In director Joe Begos’ (The Mind’s Eye) astounding Bliss, a struggling artist called Dezzy (Dora Madison) resorts to taking a highly-addictive, hallucinatory drug called Bliss (a tasty blend of cocaine and DMT) to help get her creative juices flowing. What ensues is a mind-bending and visceral experience; one where the line between reality and fantasy is as hazy as Dezzy’s memories of the night before.

Bliss is what you’d get if Gaspar Noe and Abel Ferrara co-directed a drug-fuelled vampire movie with Kathryn Bigelow over-seeing the whole shoot.

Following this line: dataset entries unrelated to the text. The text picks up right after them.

(* ===== verification/TlsListener.v ===== *)
(** * The TLS listener (crates/lodger/src/tls.rs: [TlsListener] and [accept_loop])

    The accept loop, one task for each handshake, and the bounded channel to the server,
    as a transition system over the connections in the order in which they came. *)

From S2P Require Import Prelude Text.

(** Ten seconds, in nanoseconds. *)
Definition HANDSHAKE_TIMEOUT : Z := 10 * 1000000000.
Definition QUEUE : nat := 64.

Record Listener := {
  (** how many connections came, and whether the accept loop runs *)
  came : nat;
  looping : bool;
  (** the tasks in a handshake, with the start of each, and those in [send] *)
  handshakes : gmap nat Z;
  sending : list nat;
  (** the channel, and whether its receiver is gone *)
  ready : list nat;
  closed : bool;
  (** what the server took *)
  taken : list nat
}.

(** [TlsListener::new]. *)
Definition Listener_new : Listener :=
  {| came := O; looping := true; handshakes := ∅; sending := []; ready := []; closed := false; taken := [] |}.

Inductive Occurs :=
| Accepted (now : Z)
| AcceptFailed
| Finished (i : nat)
| Refused (i : nat)
| TimedOut (i : nat) (now : Z)
| Sent
| Taken
| ListenerDropped.

Definition with_handshakes (h : gmap nat Z) (sending_ : list nat) (s : Listener) : Listener :=
  {| came := came s; looping := looping s; handshakes := h; sending := sending_; ready := ready s;
     closed := closed s; taken := taken s |}.

(** [accept_loop], the handshake tasks, and [accept] of the listener. *)
Definition occur (o : Occurs) (s : Listener) : option Listener :=
  match o with
  | Accepted now =>
      if negb (looping s) then None
      else if closed s
      then Some {| came := came s; looping := false; handshakes := handshakes s; sending := sending s;
                   ready := ready s; closed := true; taken := taken s |}
      else Some {| came := S (came s); looping := true; handshakes := <[came s := now]> (handshakes s);
                   sending := sending s; ready := ready s; closed := false; taken := taken s |}
  | AcceptFailed => if looping s then Some s else None
  | Finished i =>
      match handshakes s !! i with
      | Some _ => Some (with_handshakes (delete i (handshakes s)) (sending s ++ [i]) s)
      | None => None
      end
  | Refused i =>
      match handshakes s !! i with
      | Some _ => Some (with_handshakes (delete i (handshakes s)) (sending s) s)
      | None => None
      end
  | TimedOut i now =>
      match handshakes s !! i with
      | Some start =>
          if start + HANDSHAKE_TIMEOUT <=? now
          then Some (with_handshakes (delete i (handshakes s)) (sending s) s)
          else None
      | None => None
      end
  | Sent =>
      match sending s with
      | i :: rest =>
          if closed s then Some (with_handshakes (handshakes s) rest s)
          else if (length (ready s) <? QUEUE)%nat
          then Some {| came := came s; looping := looping s; handshakes := handshakes s; sending := rest;
                       ready := ready s ++ [i]; closed := false; taken := taken s |}
          else None
      | [] => None
      end
  | Taken =>
      match ready s with
      | i :: rest =>
          Some {| came := came s; looping := looping s; handshakes := handshakes s; sending := sending s;
                  ready := rest; closed := closed s; taken := taken s ++ [i] |}
      | [] => None
      end
  | ListenerDropped =>
      Some {| came := came s; looping := looping s; handshakes := handshakes s; sending := sending s;
              ready := []; closed := true; taken := taken s |}
  end.

Fixpoint occurs (l : list Occurs) (s : Listener) : option Listener :=
  match l with [] => Some s | o :: l => occur o s ≫= occurs l end.

(** ** What the server gets *)

(** The connections whose handshake finished, in that order. *)
Definition finished (l : list Occurs) : list nat := omap (λ o, match o with Finished i => Some i | _ => None end) l.

(** After [l]: the channel is bounded, every connection is in one place, and while the
    receiver is there, what was taken and what is on its way are the finished ones. *)
Record listener_wf (l : list Occurs) (s : Listener) : Prop := {
  lw_queue : (length (ready s) ≤ QUEUE)%nat;
  lw_order : if closed s then ready s = [] ∧ taken s `prefix_of` finished l
             else taken s ++ ready s ++ sending s = finished l;
  lw_nodup : NoDup (finished l);
  lw_past : Forall (λ i, (i < came s)%nat ∧ handshakes s !! i = None) (finished l);
  lw_tasks : ∀ i t, handshakes s !! i = Some t → (i < came s)%nat
}.

Lemma finished_snoc l o : finished (l ++ [o]) = finished l ++ match o with Finished i => [i] | _ => [] end.
Proof. unfold finished. rewrite omap_app. by destruct o. Qed.

(** A step that only ends a task. *)
Lemma task_ended_wf l o s i :
  finished (l ++ [o]) = finished l → listener_wf l s →
  listener_wf (l ++ [o]) (with_handshakes (delete i (handshakes s)) (sending s) s).
Proof.
  intros Hf [Hq Ho Hd Hp Ht]. split; rewrite ?Hf; cbn; try done.
  - eapply Forall_impl; [exact Hp|]. intros j [Hj Hn]. split; [done|]. apply lookup_delete_None. by right.
  - intros j t [_ H]%lookup_delete_Some. eauto.
Qed.

Lemma occur_wf l o s s' : listener_wf l s → occur o s = Some s' → listener_wf (l ++ [o]) s'.
Proof.
  intros Hw E. pose proof Hw as [Hq Ho Hd Hp Ht].
  assert (Hf : match o with Finished _ => True | _ => finished (l ++ [o]) = finished l end)
    by (destruct o; try done; by rewrite finished_snoc, app_nil_r).
  destruct o as [now| |i|i|i now| | |]; cbn [occur] in E.
  - destruct (looping s); [|done]. cbn [negb] in E. destruct (closed s) eqn:Ec; injection E as <-.
    { split; by rewrite ?Hf. }
    split; rewrite ?Hf; cbn; try done.
    + eapply Forall_impl; [exact Hp|]. intros i [Hi Hn]. split; [lia|]. by rewrite lookup_insert_ne by lia.
    + intros j t [[<- _]|[_ H]]%lookup_insert_Some; [lia|]. specialize (Ht _ _ H). lia.
  - destruct (looping s); [|done]. injection E as <-. split; by rewrite ?Hf.
  - destruct (handshakes s !! i) as [t|] eqn:Ei; [|done]. injection E as <-.
    assert (Hnew : i ∉ finished l).
    { intros Hin. rewrite Forall_forall in Hp. destruct (Hp i Hin). congruence. }
    split; rewrite ?finished_snoc; cbn; try done.
    + destruct (closed s); [|by rewrite <- Ho, <- !app_assoc]. destruct Ho as [? [k ->]].
      split; [done|]. exists (k ++ [i]). by rewrite app_assoc.
    + apply NoDup_app. split_and!; [done| |apply NoDup_singleton]. intros x Hx ->%list_elem_of_singleton. done.
    + apply Forall_app_2.
      * eapply Forall_impl; [exact Hp|]. intros j [Hj Hn]. split; [done|]. apply lookup_delete_None. by right.
      * apply Forall_singleton. split; [eauto|apply lookup_delete_eq].
    + intros j t' [_ H]%lookup_delete_Some. eauto.
  - destruct (handshakes s !! i); [|done]. injection E as <-. by apply task_ended_wf.
  - destruct (handshakes s !! i); [|done]. destruct (_ <=? _); [|done]. injection E as <-. by apply task_ended_wf.
  - destruct (sending s) as [|i rest] eqn:Es; [done|]. destruct (closed s) eqn:Ec; [|destruct (Nat.ltb_spec (length (ready s)) QUEUE); [|done]];
      injection E as <-; (split; rewrite ?Hf; cbn; rewrite ?Ec; try done).
    + rewrite length_app. cbn. lia.
    + by rewrite <- app_assoc.
  - destruct (ready s) as [|i rest] eqn:Er; [done|]. injection E as <-. split; rewrite ?Hf; cbn; try done.
    + cbn in Hq. lia.
    + destruct (closed s); [by destruct Ho|]. by rewrite <- app_assoc.
  - injection E as <-. split; rewrite ?Hf; cbn; try done.
    + unfold QUEUE. lia.
    + split; [done|]. destruct (closed s); [by destruct Ho|]. rewrite <- Ho. by eexists.
Qed.

Lemma occurs_wf l0 l s s' : listener_wf l0 s → occurs l s = Some s' → listener_wf (l0 ++ l) s'.
Proof.
  revert l0 s. induction l as [|o l IH]; intros l0 s Hw E; [by injection E as <-; rewrite app_nil_r|].
  cbn in E. destruct (occur o s) as [s1|] eqn:E1; [|done]. cbn in E.
  rewrite (cons_middle o l0 l), app_assoc. eapply IH; [|exact E]. by eapply occur_wf.
Qed.

(** ** Slow clients *)

(** The server takes what is in the channel, then each task in [send] has its turn. *)
Definition drain (s : Listener) : list Occurs :=
  replicate (length (ready s)) Taken ++ concat (replicate (length (sending s)) [Sent; Taken]).

Lemma occurs_app l1 l2 s : occurs (l1 ++ l2) s = occurs l1 s ≫= occurs l2.
Proof. revert s. induction l1 as [|o l1 IH]; intros s; [done|]. cbn. destruct (occur o s); [apply IH|done]. Qed.

(** [s'] is [s] after the server has taken [more]. *)
Definition took (more rest : list nat) (s s' : Listener) : Prop :=
  taken s' = taken s ++ more ∧ ready s' = [] ∧ sending s' = rest ∧ handshakes s' = handshakes s ∧
  closed s' = closed s ∧ came s' = came s.

Lemma take_ready s :
  ∃ s', occurs (replicate (length (ready s)) Taken) s = Some s' ∧ took (ready s) (sending s) s s'.
Proof.
  remember (ready s) as r eqn:Er. revert s Er. induction r as [|i r IH]; intros s Er.
  { exists s. split; [done|]. unfold took. by rewrite app_nil_r. }
  cbn [length replicate occurs occur]. rewrite <- Er. cbn [mbind option_bind].
  destruct (IH {| came := came s; looping := looping s; handshakes := handshakes s; sending := sending s;
    ready := r; closed := closed s; taken := taken s ++ [i] |} eq_refl) as (s' & E & Ht & ? & ? & ? & ? & ?).
  exists s'. split; [exact E|]. cbn in *. unfold took. by rewrite Ht, <- app_assoc.
Qed.

Lemma take_sending s :
  ready s = [] → closed s = false →
  ∃ s', occurs (concat (replicate (length (sending s)) [Sent; Taken])) s = Some s' ∧ took (sending s) [] s s'.
Proof.
  remember (sending s) as r eqn:Es. revert s Es. induction r as [|i r IH]; intros s Es Er Ec.
  { exists s. split; [done|]. unfold took. by rewrite app_nil_r. }
  cbn [length replicate concat app occurs occur]. rewrite <- Es, Ec, Er.
  change (length [] <? QUEUE)%nat with true. cbn [mbind option_bind ready app].
  destruct (IH {| came := came s; looping := looping s; handshakes := handshakes s; sending := r;
    ready := []; closed := false; taken := taken s ++ [i] |} eq_refl eq_refl eq_refl) as (s' & E & Ht & ? & ? & ? & ? & ?).
  exists s'. split; [exact E|]. cbn in *. unfold took. rewrite Ht, <- app_assoc. by rewrite Ec.
Qed.

(** C22: the server gets exactly the connections with a finished handshake, and a slow
    client holds up nobody.  Take any order of connections, failed accepts, finished,
    refused and late handshakes, sends and takes.  The channel never holds more than 64
    (the finished handshakes that wait for room in it are not bounded, see
    [hundred_wait]); until the server drops the listener, what it took and what is on its
    way are the connections that finished, each once and in that order, and after that it
    took the first of them; at any time the server can take all that finished while every
    other handshake stays where it is; and a handshake is ended as late once it has taken
    ten seconds, and not before. *)
Theorem listener_correct l s :
  occurs l Listener_new = Some s →
  (length (ready s) ≤ 64)%nat ∧ NoDup (finished l) ∧ taken s `prefix_of` finished l ∧
  (closed s = false → taken s ++ ready s ++ sending s = finished l ∧
    ∃ s', occurs (drain s) s = Some s' ∧ taken s' = finished l ∧ handshakes s' = handshakes s) ∧
  ∀ i start now, handshakes s !! i = Some start →
    (is_Some (occur (TimedOut i now) s) ↔ start + 10000000000 ≤ now) ∧
    ∀ s', occur (TimedOut i now) s = Some s' → handshakes s' = delete i (handshakes s).
Proof.
  intros E. assert (Hw : listener_wf [] Listener_new).
  { split; cbn; [unfold QUEUE; lia|done|constructor|constructor|]. intros i t. by rewrite lookup_empty. }
  apply (occurs_wf [] l) in E as [Hq Ho Hd _ _]; [|done]. cbn [app] in *. split_and!; [done|done| | |].
  - destruct (closed s); [by destruct Ho|]. rewrite <- Ho. by eexists.
  - intros Hc. rewrite Hc in Ho. split; [done|].
    destruct (take_ready s) as (s1 & E1 & Ht1 & Hr1 & Hs1 & Hh1 & Hc1 & _).
    destruct (take_sending s1) as (s2 & E2 & Ht2 & _ & _ & Hh2 & _); [done|congruence|].
    exists s2. unfold drain. rewrite occurs_app, E1. cbn [mbind option_bind]. rewrite <- Hs1. split; [done|].
    split; [|congruence]. by rewrite Ht2, Ht1, Hs1, <- app_assoc.
  - intros i start now Hi. cbn [occur]. rewrite Hi. change HANDSHAKE_TIMEOUT with 10000000000.
    destruct (Z.leb_spec (start + 10000000000) now).
    + split; [by split|]. by intros s' [= <-].
    + split; [|done]. split; [by intros []|lia].
Qed.

(** A hundred clients finish their handshake before the server takes one: 64 are in the
    channel, and 36 more wait in their tasks for room in it. *)
Lemma hundred_wait :
  (λ s, (length (ready s), length (sending s), occur Sent s)) <$>
    occurs (((λ i, Accepted (Z.of_nat i)) <$> seq 0 100) ++ (Finished <$> seq 0 100) ++ replicate 64 Sent) Listener_new =
  Some (64%nat, 36%nat, None).
Proof. vm_compute. reflexivity. Qed.

(** ** Witness: the second client is slow *)

Lemma listener_correct_witness :
  ∃ s s', occurs [Accepted 0; Accepted 1; Accepted 2; Finished 2; Finished 0; Sent] Listener_new = Some s ∧
    occurs (drain s) s = Some s' ∧ taken s' = [2; 0]%nat ∧ handshakes s' = handshakes s.
Proof.
  eexists. assert (Hc := listener_correct [Accepted 0; Accepted 1; Accepted 2; Finished 2; Finished 0; Sent] _ eq_refl).
  destruct Hc as (_ & _ & _ & Hc & _). destruct (Hc eq_refl) as [_ (s' & ? & ? & ?)]. exists s'. by repeat split.
Defined.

It’s what The Addiction would have been if Lili Taylor‘s character had taken a shit-ton of hallucinogens before biting into her victims or if the drugs in Climax turned everyone into blood-thirsty creatures of the night. It’s a real treat.

Hiding behind the Bliss façade of trippy visuals and a nightmarish soundscape is a vampire movie through-and-through. The film tricks you into believing you’re going to see a certain of film, before it shifts 180 degrees and takes you on a completely different journey. Sure, Dezzy takes a ton of drugs, gets addicted and craves the creative high she experienced that first night, but it soon becomes clear that her thirst is not for drugs at all.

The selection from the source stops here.